He
exercised upon the poetry of his day an influence favorable to lyric
naturalness, and his ballads were long popular.
IV
GIOVANNI BERCHET was a poet who alone ought to be enough to take from
the Lombard romanticists the unjust reproach of "resignation". "Where
our poetry," says De Sanctis, "throws off every disguise, romantic
or classic, is in the verse of Berchet.... If Giovanni Berchet had
remained in Italy, probably his genius would have remained enveloped
in the allusions and shadows of romanticism. But in his exile at
London he uttered the sorrow and the wrath of his betrayed and
vanquished country. It was the accent of the national indignation
which, leaving the generalities of the sonnets and the ballads,
dramatized itself and portrayed our life in its most touching phases."
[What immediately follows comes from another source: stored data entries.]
(** * mapaClientes: the address-resolution and reconciliation pipeline

    A shallow embedding of the JavaScript sources of the repository
    (geocode.js, odoo.js and the revisions of sync.js) together with the
    properties stated about them.

    Conventions of the embedding:
    - a JavaScript string is the list of its UTF-16 code units;
    - a value that may be [null], [undefined] or [false] is an [option];
    - asynchronous, stateful and throwing code lives in the monad [M], a
      state monad over the [world] (network request counter, accumulated
      sleeps and the relational store) whose results are [Return v] or
      [Throw e];
    - collaborators that the repository does not define, namely the Unicode
      tables behind [toLowerCase], [toUpperCase] and [normalize("NFD")],
      the replies of the remote services and the collation of the store,
      are parameters;
    - the statements sent to the store are given twice: in [Sync] with
      the effect they have when the store accepts them, and in [SyncDb]
      as queries that the store can also reject, which is where the
      failures of the store and the types of its columns are. *)

From Stdlib Require Import List NArith ZArith Bool Arith Lia.
From Stdlib Require Import Strings.String Strings.Ascii.
From Stdlib Require DecimalString.
Import ListNotations.

Set Implicit Arguments.
Unset Strict Implicit.

(** ** JavaScript strings *)

Module JS.

Local Open Scope N_scope.

Definition cu := N.
Definition jsstring := list cu.

(** A literal of ASCII characters. *)
Definition lit (s : string) : jsstring :=
  map N_of_ascii (list_ascii_of_string s).

Definition cu_eqb (a b : cu) : bool := N.eqb a b.

Fixpoint str_eqb (a b : jsstring) : bool :=
  match a, b with
  | [], [] => true
  | x :: a', y :: b' => cu_eqb x y && str_eqb a' b'
  | _, _ => false
  end.

(** Truthiness of a string: only the empty string is falsy. *)
Definition truthy (s : jsstring) : bool :=
  match s with [] => false | _ :: _ => true end.

(** [String(x || empty)], for a value that is a string or
    null/undefined/false. *)
Definition orEmpty (x : option jsstring) : jsstring :=
  match x with Some s => s | None => [] end.

(** [x || d] on such a value. *)
Definition orElse (x : option jsstring) (d : jsstring) : jsstring :=
  match x with
  | Some s => if truthy s then s else d
  | None => d
  end.

(** [a || b] where both sides may be absent. *)
Definition orOpt (x y : option jsstring) : option jsstring :=
  match x with
  | Some s => if truthy s then Some s else y
  | None => y
  end.

Definition inRange (lo hi c : cu) : bool := (N.leb lo c && N.leb c hi)%bool.

(** The class [\s]: WhiteSpace and LineTerminator of ECMAScript. It is also
    the set that [trim] strips. *)
Definition isSpace (c : cu) : bool :=
  inRange 9 13 c || cu_eqb c 32 || cu_eqb c 160 || cu_eqb c 5760
  || inRange 8192 8202 c || cu_eqb c 8232 || cu_eqb c 8233
  || cu_eqb c 8239 || cu_eqb c 8287 || cu_eqb c 12288 || cu_eqb c 65279.

(** The class [[0-9]], which is also [\d]. *)
Definition isDigit (c : cu) : bool := inRange 48 57 c.
Definition isUpperAZ (c : cu) : bool := inRange 65 90 c.
Definition isLowerAZ (c : cu) : bool := inRange 97 122 c.

(** The class [.] without the s flag: everything but a line terminator. *)
Definition isLineTerminator (c : cu) : bool :=
  cu_eqb c 10 || cu_eqb c 13 || cu_eqb c 8232 || cu_eqb c 8233.

Fixpoint dropWhile (p : cu -> bool) (s : jsstring) : jsstring :=
  match s with
  | [] => []
  | c :: t => if p c then dropWhile p t else s
  end.

Definition trimStart (s : jsstring) : jsstring := dropWhile isSpace s.
Definition trimEnd (s : jsstring) : jsstring := rev (dropWhile isSpace (rev s)).
Definition trim (s : jsstring) : jsstring := trimEnd (trimStart s).

Fixpoint startsWith (p s : jsstring) : bool :=
  match p, s with
  | [], _ => true
  | _ :: _, [] => false
  | x :: p', y :: s' => cu_eqb x y && startsWith p' s'
  end.

(** [s.includes(sub)] *)
Fixpoint includes (s sub : jsstring) : bool :=
  startsWith sub s ||
  match s with
  | [] => false
  | _ :: t => includes t sub
  end.

(** [s.includes(",")] and the like, for one code unit. *)
Definition includesCu (s : jsstring) (c : cu) : bool := existsb (cu_eqb c) s.

(** [arr.includes(x)] on an array of strings. *)
Definition memStr (x : jsstring) (l : list jsstring) : bool :=
  existsb (str_eqb x) l.

(** [s.replace(/\s+/g, " ")]: every maximal run of white space becomes one
    space. [inRun] tells that the previous code unit was white space. *)
Fixpoint collapseFrom (inRun : bool) (s : jsstring) : jsstring :=
  match s with
  | [] => []
  | c :: t =>
      if isSpace c
      then (if inRun then collapseFrom true t else 32 :: collapseFrom true t)
      else c :: collapseFrom false t
  end.
Definition collapseSpaces (s : jsstring) : jsstring := collapseFrom false s.

(** [s.replace(/C/g, empty)] for a class [C] of single code units. *)
Definition removeAll (p : cu -> bool) (s : jsstring) : jsstring :=
  filter (fun c => negb (p c)) s.

(** [s.split(/[C]+/)] for a class [C]: the pieces between maximal runs of
    separators; a separator at either end yields an empty piece there.
    [cur] is the current piece, reversed. *)
Fixpoint splitRunsFrom (p : cu -> bool) (inSep : bool) (cur : jsstring)
    (s : jsstring) : list jsstring :=
  match s with
  | [] => [rev cur]
  | c :: t =>
      if p c
      then (if inSep then splitRunsFrom p true cur t
            else rev cur :: splitRunsFrom p true [] t)
      else splitRunsFrom p false (c :: cur) t
  end.
Definition splitRuns (p : cu -> bool) (s : jsstring) : list jsstring :=
  splitRunsFrom p false [] s.

(** [s.split(c)] for a separator of one code unit. *)
Fixpoint splitCuFrom (sep : cu) (cur : jsstring) (s : jsstring) : list jsstring :=
  match s with
  | [] => [rev cur]
  | c :: t =>
      if cu_eqb c sep then rev cur :: splitCuFrom sep [] t
      else splitCuFrom sep (c :: cur) t
  end.
Definition splitCu (sep : cu) (s : jsstring) : list jsstring :=
  splitCuFrom sep [] s.

(** [arr.join(sep)] *)
Fixpoint join (sep : jsstring) (l : list jsstring) : jsstring :=
  match l with
  | [] => []
  | [x] => x
  | x :: t => x ++ sep ++ join sep t
  end.

(** [arr.filter(Boolean)] on an array of strings, null and undefined. *)
Fixpoint filterBoolean (l : list (option jsstring)) : list jsstring :=
  match l with
  | [] => []
  | Some s :: t => if truthy s then s :: filterBoolean t else filterBoolean t
  | None :: t => filterBoolean t
  end.

(** [[...new Set(arr)]]: the first occurrence of each string, in order. *)
Fixpoint uniqFrom (seen : list jsstring) (l : list jsstring) : list jsstring :=
  match l with
  | [] => []
  | x :: t => if memStr x seen then uniqFrom seen t else x :: uniqFrom (x :: seen) t
  end.
Definition uniq (l : list jsstring) : list jsstring := uniqFrom [] l.

(** [parseInt(s, 10)] on a string of decimal digits (exact while the value
    is below 2^53; a larger quantity does not fit the INT column it is
    meant for, see [SyncDb.fitsInt]). *)
Definition parseDigits (s : jsstring) : Z :=
  fold_left (fun acc c => (acc * 10 + Z.of_N (c - 48))%Z) s 0%Z.

(** The decimal numeral of a natural number, as template literals print it. *)
Definition decimal (n : N) : jsstring :=
  lit (DecimalString.NilZero.string_of_uint (N.to_uint n)).

(** The String built-ins that depend on the Unicode character database.
    The repository does not define them; the development is parametric in
    them. *)
Class Unicode := {
  toLowerCase : jsstring -> jsstring;
  toUpperCase : jsstring -> jsstring;
  normalizeNFD : jsstring -> jsstring
}.

Definition lowerCu (c : cu) : cu := if isUpperAZ c then (c + 32) else c.
Definition upperCu (c : cu) : cu := if isLowerAZ c then (c - 32) else c.

(** The built-ins restricted to ASCII: on a string whose code units are all
    below 128 they agree with the JavaScript ones. Used to evaluate the
    code on concrete ASCII inputs. *)
Definition asciiUnicode : Unicode := {|
  toLowerCase := map lowerCu;
  toUpperCase := map upperCu;
  normalizeNFD := fun s => s
|}.

End JS.

(** ** A backtracking matcher for the regular expressions of sync.js

    The fragment of ECMAScript regular expressions that the equipment
    parser uses: classes of one code unit, concatenation, greedy and lazy
    quantifiers with a lower bound of zero, capture groups and the two
    anchors (no m flag). The matcher follows the continuation semantics of
    the language specification: a quantifier iteration that consumes
    nothing is rejected, and the captures inside a quantified group are
    reset when an iteration starts. The i flag is rendered by writing both
    cases in the class predicates. *)

Module Regex.
Import JS.

Inductive regex : Type :=
| Empty
| Class (p : cu -> bool)
| Cat (r1 r2 : regex)
| Rep (greedy : bool) (max : option nat) (r : regex)
| Cap (i : nat) (r : regex)
| Bol
| Eol.

Definition Star (r : regex) : regex := Rep true None r.
Definition LazyStar (r : regex) : regex := Rep false None r.
Definition Plus (r : regex) : regex := Cat r (Star r).
Definition Opt (r : regex) : regex := Rep true (Some 1%nat) r.
Definition Chr (c : cu) : regex := Class (cu_eqb c).
Fixpoint Times (n : nat) (r : regex) : regex :=
  match n with
  | O => Empty
  | S n' => Cat r (Times n' r)
  end.

(** The state of a match in progress: the input still to read, the index
    reached, and the captures so far. *)
Record mstate := {
  rest : jsstring;
  pos : nat;
  caps : list (nat * jsstring)
}.

Fixpoint groups (r : regex) : list nat :=
  match r with
  | Cat a b => groups a ++ groups b
  | Rep _ _ a => groups a
  | Cap i a => i :: groups a
  | _ => []
  end.

Definition clearCaps (gs : list nat) (st : mstate) : mstate :=
  {| rest := rest st; pos := pos st;
     caps := filter (fun c => negb (existsb (Nat.eqb (fst c)) gs)) (caps st) |}.

Definition setCap (i : nat) (from to : mstate) : mstate :=
  {| rest := rest to; pos := pos to;
     caps := (i, firstn (pos to - pos from) (rest from))
             :: filter (fun c => negb (Nat.eqb (fst c) i)) (caps to) |}.

Definition exhausted (max : option nat) : bool :=
  match max with Some O => true | _ => false end.

Definition decr (max : option nat) : option nat :=
  match max with Some n => Some (Nat.pred n) | None => None end.

Fixpoint run (r : regex) (st : mstate) (k : mstate -> option mstate)
    {struct r} : option mstate :=
  match r with
  | Empty => k st
  | Class p =>
      match rest st with
      | c :: t =>
          if p c then k {| rest := t; pos := S (pos st); caps := caps st |}
          else None
      | [] => None
      end
  | Cat a b => run a st (fun st' => run b st' k)
  | Cap i a => run a st (fun st' => k (setCap i st st'))
  | Bol => if Nat.eqb (pos st) 0 then k st else None
  | Eol => match rest st with [] => k st | _ :: _ => None end
  | Rep greedy max a =>
      (fix loop (fuel : nat) (max : option nat) (st : mstate) {struct fuel}
         : option mstate :=
         match fuel with
         | O => k st
         | S fuel' =>
             if exhausted max then k st
             else if greedy then
               match run a (clearCaps (groups a) st)
                       (fun st' => if Nat.eqb (pos st') (pos st) then None
                                   else loop fuel' (decr max) st') with
               | Some res => Some res
               | None => k st
               end
             else
               match k st with
               | Some res => Some res
               | None =>
                   run a (clearCaps (groups a) st)
                     (fun st' => if Nat.eqb (pos st') (pos st) then None
                                 else loop fuel' (decr max) st')
               end
         end) (S (List.length (rest st))) max st
  end.

(** The result of [exec]: where the match starts, the text before it, the
    text after it, and the captures. *)
Record found := {
  index : nat;
  before : jsstring;
  after : jsstring;
  captures : list (nat * jsstring)
}.

(** [re.exec(s)] for a regular expression without the g and y flags: the
    first start index, from the left, at which the pattern matches. [pre]
    is the input already skipped, reversed. *)
Fixpoint execFrom (r : regex) (pre : jsstring) (i : nat) (s : jsstring)
    : option found :=
  match run r {| rest := s; pos := i; caps := [] |} Some with
  | Some st =>
      Some {| index := i; before := rev pre; after := rest st;
              captures := caps st |}
  | None =>
      match s with
      | [] => None
      | c :: t => execFrom r (c :: pre) (S i) t
      end
  end.
Definition exec (r : regex) (s : jsstring) : option found := execFrom r [] 0 s.

(** [m[i]] of a match: [None] stands for undefined. *)
Definition group (i : nat) (m : found) : option jsstring :=
  match find (fun c => Nat.eqb (fst c) i) (captures m) with
  | Some c => Some (snd c)
  | None => None
  end.

(** [s.replace(re, empty)] without the g flag: the first match is removed. *)
Definition removeFirst (r : regex) (s : jsstring) : jsstring :=
  match exec r s with
  | Some m => before m ++ after m
  | None => s
  end.

End Regex.

(** ** The world, and the monad of asynchronous code *)

Module World.
Import JS.

(** A thrown value: the fields of an Error that the code inspects. *)
Record error := {
  err_name : option jsstring;
  err_code : option jsstring;
  err_message : option jsstring
}.

(** Coordinates, in degrees scaled by 10^7. *)
Definition coord := Z.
Berchet's family was of French origin, but he was the most Italian of
Italians, and nearly all his poems are of an ardent political tint and
temperature. Naturally, he spent a great part of his life in exile
after the Austrians were reestablished in Milan; he was some time in
England, and I believe he died in Switzerland.
I have most of his patriotic poems in a little book which is curiously
historical of a situation forever past. I picked it up, I do not
remember where or when, in Venice; and as it is a collection of pieces
all meant to embitter the spirit against Austria, it had doubtless not
been brought into the city with the connivance of the police.